Return, exactly and in full, the lines of the records below starting at the one with "Definition is_file (o" and ending at the one with "Definition clean_step (stack", and no other lines.

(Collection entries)
━━━━━━━━

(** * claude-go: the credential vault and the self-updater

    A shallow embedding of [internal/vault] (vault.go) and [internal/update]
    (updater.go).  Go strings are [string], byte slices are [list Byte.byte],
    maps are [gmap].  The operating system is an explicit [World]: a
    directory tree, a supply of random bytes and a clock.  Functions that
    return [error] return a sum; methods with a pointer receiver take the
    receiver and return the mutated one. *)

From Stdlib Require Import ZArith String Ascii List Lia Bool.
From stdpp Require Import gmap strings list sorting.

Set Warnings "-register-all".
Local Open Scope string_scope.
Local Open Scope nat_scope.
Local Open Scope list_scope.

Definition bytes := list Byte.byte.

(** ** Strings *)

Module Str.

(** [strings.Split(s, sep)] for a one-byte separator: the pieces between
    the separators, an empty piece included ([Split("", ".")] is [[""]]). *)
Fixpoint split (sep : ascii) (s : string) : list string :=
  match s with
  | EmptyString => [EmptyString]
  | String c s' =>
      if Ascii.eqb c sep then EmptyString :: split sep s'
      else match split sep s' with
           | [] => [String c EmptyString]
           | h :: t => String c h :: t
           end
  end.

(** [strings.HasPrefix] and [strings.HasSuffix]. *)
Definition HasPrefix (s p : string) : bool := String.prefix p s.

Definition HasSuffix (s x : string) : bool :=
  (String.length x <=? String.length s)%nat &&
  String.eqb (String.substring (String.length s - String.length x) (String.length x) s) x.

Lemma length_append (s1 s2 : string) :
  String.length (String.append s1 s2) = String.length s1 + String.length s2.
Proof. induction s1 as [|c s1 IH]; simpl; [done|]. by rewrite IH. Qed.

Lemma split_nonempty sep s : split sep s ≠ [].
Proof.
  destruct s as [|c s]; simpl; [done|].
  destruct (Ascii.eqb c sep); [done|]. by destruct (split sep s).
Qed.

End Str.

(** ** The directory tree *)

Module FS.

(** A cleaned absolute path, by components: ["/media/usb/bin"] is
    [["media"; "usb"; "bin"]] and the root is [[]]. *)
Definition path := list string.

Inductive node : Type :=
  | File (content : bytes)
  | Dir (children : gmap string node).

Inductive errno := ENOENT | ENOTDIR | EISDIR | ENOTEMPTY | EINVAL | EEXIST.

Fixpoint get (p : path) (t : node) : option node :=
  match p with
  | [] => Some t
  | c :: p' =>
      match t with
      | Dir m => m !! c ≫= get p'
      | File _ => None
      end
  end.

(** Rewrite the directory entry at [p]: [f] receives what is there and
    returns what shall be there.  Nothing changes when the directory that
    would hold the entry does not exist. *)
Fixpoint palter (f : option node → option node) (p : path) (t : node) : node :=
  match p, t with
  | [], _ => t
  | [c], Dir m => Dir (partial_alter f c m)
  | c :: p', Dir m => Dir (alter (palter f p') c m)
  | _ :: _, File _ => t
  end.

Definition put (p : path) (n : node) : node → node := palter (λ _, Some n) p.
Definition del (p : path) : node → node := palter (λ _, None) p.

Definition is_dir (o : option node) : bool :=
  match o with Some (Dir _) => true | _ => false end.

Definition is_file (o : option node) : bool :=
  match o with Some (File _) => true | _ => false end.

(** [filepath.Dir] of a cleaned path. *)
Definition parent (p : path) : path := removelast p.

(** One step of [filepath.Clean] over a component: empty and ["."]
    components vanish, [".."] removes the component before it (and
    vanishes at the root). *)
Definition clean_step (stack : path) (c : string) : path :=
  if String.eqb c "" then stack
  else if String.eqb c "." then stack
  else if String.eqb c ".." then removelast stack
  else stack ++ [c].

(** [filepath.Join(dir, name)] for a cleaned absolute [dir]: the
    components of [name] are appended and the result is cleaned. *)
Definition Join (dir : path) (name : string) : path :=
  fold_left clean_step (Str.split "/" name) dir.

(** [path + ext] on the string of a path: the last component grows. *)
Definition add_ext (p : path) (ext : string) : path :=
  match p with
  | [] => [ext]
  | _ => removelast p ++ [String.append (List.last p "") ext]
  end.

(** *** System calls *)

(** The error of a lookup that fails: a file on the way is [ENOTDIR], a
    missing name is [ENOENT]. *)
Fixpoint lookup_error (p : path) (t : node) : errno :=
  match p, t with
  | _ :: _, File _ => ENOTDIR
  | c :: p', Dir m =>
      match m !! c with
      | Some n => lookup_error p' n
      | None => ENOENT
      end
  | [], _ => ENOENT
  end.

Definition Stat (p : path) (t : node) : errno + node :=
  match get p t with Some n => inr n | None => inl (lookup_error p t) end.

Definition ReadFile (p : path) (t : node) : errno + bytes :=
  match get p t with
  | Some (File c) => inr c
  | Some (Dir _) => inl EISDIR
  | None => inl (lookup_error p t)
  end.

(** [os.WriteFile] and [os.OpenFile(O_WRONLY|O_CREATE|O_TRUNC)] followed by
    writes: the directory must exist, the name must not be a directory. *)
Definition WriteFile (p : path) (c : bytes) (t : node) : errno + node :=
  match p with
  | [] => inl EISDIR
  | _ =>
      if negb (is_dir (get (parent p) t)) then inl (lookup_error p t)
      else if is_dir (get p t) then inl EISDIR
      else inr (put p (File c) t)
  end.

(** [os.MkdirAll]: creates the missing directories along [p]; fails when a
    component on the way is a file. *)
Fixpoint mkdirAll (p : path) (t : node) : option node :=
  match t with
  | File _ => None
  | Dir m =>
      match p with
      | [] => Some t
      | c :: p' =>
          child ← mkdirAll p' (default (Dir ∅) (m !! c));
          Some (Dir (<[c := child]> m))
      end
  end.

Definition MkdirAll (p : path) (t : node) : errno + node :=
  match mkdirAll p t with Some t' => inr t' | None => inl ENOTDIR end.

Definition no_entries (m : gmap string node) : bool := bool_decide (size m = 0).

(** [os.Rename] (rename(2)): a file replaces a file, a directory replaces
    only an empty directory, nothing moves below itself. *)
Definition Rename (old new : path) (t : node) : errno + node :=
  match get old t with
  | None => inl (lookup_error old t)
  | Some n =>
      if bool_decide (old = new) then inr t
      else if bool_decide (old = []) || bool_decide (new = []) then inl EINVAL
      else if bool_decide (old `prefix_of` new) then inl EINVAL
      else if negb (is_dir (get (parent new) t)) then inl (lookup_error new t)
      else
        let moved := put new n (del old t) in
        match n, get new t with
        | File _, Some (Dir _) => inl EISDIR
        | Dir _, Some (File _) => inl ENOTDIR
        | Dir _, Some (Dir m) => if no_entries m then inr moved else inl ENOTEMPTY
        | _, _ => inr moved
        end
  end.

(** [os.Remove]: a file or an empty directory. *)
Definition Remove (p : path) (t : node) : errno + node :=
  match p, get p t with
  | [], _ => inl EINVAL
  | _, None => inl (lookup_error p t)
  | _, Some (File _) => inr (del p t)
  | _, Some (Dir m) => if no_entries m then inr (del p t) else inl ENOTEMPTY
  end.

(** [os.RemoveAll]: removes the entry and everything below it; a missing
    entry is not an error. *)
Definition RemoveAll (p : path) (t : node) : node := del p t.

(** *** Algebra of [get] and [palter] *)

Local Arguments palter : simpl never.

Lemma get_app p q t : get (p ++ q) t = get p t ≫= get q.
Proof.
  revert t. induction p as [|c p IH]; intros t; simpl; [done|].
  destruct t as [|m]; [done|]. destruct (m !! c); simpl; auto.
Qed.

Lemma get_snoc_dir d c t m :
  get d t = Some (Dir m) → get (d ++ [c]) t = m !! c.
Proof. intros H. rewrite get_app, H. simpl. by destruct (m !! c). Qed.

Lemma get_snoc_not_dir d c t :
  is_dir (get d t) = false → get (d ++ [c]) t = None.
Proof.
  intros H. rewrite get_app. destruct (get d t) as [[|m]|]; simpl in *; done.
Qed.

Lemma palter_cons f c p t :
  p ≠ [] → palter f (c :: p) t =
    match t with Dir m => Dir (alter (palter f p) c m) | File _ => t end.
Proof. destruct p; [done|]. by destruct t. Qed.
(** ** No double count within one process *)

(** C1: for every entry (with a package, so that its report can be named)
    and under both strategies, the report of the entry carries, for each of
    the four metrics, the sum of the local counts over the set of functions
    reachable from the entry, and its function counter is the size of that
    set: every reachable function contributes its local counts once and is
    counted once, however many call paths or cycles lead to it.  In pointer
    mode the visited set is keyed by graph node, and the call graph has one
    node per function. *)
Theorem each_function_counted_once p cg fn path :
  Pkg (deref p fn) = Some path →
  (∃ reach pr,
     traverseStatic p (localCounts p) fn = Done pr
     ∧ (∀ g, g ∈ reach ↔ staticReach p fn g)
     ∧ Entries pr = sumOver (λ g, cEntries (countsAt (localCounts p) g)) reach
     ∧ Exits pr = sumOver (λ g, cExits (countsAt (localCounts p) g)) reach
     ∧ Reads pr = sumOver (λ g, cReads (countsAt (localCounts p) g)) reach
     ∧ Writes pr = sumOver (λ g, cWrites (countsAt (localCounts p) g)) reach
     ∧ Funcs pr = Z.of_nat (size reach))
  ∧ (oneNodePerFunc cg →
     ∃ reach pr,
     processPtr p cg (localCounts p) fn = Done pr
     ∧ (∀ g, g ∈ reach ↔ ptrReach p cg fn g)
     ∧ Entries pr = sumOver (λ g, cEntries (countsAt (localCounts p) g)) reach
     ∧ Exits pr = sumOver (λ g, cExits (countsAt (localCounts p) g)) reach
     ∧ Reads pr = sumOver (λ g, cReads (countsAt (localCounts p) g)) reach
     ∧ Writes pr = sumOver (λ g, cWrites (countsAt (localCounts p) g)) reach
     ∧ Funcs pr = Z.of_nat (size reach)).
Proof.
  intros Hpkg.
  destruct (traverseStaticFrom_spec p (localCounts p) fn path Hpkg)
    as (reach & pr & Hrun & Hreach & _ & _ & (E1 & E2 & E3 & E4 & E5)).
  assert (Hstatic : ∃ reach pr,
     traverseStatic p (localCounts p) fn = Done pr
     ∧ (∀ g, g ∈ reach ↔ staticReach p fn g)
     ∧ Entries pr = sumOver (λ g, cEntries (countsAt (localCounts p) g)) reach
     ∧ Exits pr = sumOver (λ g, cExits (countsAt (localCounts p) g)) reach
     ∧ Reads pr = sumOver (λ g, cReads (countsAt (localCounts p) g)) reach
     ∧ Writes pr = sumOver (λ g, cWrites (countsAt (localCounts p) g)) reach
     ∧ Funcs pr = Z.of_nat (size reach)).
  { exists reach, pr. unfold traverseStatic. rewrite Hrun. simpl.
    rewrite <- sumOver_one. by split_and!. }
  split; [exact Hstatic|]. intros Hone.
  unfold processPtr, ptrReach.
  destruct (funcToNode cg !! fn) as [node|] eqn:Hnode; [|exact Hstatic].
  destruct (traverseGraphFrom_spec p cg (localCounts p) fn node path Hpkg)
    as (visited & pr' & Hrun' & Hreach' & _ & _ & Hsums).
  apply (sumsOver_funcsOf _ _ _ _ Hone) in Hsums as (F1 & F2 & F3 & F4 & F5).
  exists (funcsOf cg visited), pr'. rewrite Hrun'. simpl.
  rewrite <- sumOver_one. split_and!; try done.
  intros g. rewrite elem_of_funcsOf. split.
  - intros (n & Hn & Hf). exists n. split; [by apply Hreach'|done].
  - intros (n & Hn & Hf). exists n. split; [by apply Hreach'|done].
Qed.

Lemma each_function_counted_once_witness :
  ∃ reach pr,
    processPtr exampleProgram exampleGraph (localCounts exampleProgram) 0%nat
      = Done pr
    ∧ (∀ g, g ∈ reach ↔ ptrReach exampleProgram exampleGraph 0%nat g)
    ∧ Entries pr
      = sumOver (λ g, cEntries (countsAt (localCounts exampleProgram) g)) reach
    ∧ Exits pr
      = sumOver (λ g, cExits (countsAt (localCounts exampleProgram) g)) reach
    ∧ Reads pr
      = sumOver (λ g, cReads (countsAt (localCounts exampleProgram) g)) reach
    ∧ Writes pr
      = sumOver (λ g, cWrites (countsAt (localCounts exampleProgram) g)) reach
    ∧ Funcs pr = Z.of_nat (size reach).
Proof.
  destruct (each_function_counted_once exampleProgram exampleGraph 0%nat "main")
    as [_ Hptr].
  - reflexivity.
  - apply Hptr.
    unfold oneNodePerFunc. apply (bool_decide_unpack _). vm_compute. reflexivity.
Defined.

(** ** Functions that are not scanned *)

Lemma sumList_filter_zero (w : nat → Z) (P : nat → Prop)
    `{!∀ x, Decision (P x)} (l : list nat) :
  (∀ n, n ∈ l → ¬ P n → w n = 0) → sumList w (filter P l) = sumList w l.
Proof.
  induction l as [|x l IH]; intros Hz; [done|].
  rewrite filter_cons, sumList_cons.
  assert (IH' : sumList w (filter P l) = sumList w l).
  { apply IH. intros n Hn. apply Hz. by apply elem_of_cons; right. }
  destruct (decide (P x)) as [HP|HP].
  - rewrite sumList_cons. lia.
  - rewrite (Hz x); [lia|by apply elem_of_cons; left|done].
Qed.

━━━━━━━━

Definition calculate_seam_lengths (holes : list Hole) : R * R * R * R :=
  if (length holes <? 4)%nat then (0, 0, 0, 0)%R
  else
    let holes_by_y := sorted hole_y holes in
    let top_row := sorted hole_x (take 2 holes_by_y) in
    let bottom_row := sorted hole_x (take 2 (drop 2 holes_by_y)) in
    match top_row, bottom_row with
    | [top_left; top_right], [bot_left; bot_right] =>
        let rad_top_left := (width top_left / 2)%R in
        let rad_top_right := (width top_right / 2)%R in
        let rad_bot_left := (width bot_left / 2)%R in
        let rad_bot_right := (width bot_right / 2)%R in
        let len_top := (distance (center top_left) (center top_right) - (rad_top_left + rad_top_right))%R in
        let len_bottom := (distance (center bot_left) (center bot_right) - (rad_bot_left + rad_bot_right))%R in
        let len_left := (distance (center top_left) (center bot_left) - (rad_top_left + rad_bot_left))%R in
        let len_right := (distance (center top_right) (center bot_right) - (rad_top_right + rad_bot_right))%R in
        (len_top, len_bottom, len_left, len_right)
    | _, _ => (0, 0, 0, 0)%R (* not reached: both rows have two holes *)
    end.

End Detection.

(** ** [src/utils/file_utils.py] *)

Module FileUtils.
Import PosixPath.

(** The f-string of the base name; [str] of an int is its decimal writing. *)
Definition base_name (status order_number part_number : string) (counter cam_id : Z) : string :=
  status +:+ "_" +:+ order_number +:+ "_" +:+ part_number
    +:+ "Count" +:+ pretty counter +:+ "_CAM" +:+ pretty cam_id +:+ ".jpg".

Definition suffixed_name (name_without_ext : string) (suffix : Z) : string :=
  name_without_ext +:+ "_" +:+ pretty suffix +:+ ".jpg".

━━━━━━━━

SOLUTION ▸
Definition is_file (o : option node) : bool :=
  match o with Some (File _) => true | _ => false end.

(** [filepath.Dir] of a cleaned path. *)
Definition parent (p : path) : path := removelast p.

(** One step of [filepath.Clean] over a component: empty and ["."]
    components vanish, [".."] removes the component before it (and
    vanishes at the root). *)
Definition clean_step (stack : path) (c : string) : path :=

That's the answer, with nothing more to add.